» What you are asked to do
Up to and including the line with "Each module follows", repeat every line of the listing exactly, beginning at the first.

[[ Given data, beginning ]]

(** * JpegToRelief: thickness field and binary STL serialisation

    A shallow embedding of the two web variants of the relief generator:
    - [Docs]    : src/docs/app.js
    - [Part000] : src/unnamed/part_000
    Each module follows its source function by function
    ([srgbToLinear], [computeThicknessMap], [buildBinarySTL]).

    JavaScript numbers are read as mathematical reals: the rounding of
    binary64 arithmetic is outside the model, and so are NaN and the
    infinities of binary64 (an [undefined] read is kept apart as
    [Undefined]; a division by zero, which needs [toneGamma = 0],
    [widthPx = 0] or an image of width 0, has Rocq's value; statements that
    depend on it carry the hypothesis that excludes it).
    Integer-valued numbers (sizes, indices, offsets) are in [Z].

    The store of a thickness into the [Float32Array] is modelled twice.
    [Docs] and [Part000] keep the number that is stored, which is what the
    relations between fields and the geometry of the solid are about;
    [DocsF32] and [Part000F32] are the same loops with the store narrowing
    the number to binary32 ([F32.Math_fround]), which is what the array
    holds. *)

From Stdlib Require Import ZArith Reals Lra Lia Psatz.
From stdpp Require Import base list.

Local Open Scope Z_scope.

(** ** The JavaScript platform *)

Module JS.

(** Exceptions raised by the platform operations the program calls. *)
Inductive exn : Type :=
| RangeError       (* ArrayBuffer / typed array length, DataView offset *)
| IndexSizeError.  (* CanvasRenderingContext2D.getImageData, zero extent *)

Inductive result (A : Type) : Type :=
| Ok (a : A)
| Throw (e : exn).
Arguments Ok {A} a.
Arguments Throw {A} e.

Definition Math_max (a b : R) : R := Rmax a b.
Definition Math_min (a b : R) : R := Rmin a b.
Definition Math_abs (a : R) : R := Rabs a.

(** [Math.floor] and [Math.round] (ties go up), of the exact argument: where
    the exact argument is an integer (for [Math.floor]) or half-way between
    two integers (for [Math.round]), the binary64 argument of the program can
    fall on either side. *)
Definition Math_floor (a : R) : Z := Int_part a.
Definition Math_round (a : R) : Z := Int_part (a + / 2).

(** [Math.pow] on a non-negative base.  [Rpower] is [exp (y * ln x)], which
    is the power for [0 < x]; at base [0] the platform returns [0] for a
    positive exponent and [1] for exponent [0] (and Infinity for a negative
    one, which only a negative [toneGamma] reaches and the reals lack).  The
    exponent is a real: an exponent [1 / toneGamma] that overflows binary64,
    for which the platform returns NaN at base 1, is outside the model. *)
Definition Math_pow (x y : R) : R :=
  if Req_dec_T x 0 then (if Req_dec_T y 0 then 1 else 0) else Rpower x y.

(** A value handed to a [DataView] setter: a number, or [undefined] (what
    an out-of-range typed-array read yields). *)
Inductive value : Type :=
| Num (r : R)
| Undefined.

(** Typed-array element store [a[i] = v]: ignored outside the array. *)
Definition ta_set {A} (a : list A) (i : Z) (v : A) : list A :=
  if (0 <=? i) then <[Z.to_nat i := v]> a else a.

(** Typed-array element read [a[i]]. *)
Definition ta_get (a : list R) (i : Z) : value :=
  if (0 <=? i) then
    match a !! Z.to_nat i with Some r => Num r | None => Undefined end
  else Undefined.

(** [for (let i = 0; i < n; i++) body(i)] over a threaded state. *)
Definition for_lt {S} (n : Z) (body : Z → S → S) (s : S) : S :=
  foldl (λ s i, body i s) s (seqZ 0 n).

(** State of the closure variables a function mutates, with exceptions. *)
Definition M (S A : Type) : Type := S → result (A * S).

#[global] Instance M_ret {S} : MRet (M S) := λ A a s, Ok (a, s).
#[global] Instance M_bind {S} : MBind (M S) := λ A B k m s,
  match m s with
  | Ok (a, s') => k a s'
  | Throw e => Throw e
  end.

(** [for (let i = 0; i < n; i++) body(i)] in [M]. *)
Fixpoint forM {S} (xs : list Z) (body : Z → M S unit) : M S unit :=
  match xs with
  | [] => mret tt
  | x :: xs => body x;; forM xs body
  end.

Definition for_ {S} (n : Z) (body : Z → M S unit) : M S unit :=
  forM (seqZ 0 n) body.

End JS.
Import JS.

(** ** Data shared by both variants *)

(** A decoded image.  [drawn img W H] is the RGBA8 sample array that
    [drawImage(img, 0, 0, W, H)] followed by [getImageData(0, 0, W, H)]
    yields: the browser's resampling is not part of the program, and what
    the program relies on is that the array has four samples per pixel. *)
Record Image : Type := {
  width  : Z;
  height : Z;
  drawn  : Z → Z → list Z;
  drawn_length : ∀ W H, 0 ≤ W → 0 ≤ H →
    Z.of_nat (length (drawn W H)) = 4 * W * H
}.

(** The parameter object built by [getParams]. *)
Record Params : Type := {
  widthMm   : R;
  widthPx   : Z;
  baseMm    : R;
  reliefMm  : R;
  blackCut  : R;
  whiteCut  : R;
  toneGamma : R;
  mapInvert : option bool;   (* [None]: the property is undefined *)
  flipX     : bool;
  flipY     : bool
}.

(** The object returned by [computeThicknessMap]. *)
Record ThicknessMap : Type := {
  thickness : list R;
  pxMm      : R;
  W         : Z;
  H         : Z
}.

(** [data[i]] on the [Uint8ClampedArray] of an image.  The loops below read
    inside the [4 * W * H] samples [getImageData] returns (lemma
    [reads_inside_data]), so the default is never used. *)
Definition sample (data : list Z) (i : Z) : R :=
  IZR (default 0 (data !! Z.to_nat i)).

[[ Given data, end ]]

» Answer section
(** * JpegToRelief: thickness field and binary STL serialisation

    A shallow embedding of the two web variants of the relief generator:
    - [Docs]    : src/docs/app.js
    - [Part000] : src/unnamed/part_000
    Each module follows its source function by function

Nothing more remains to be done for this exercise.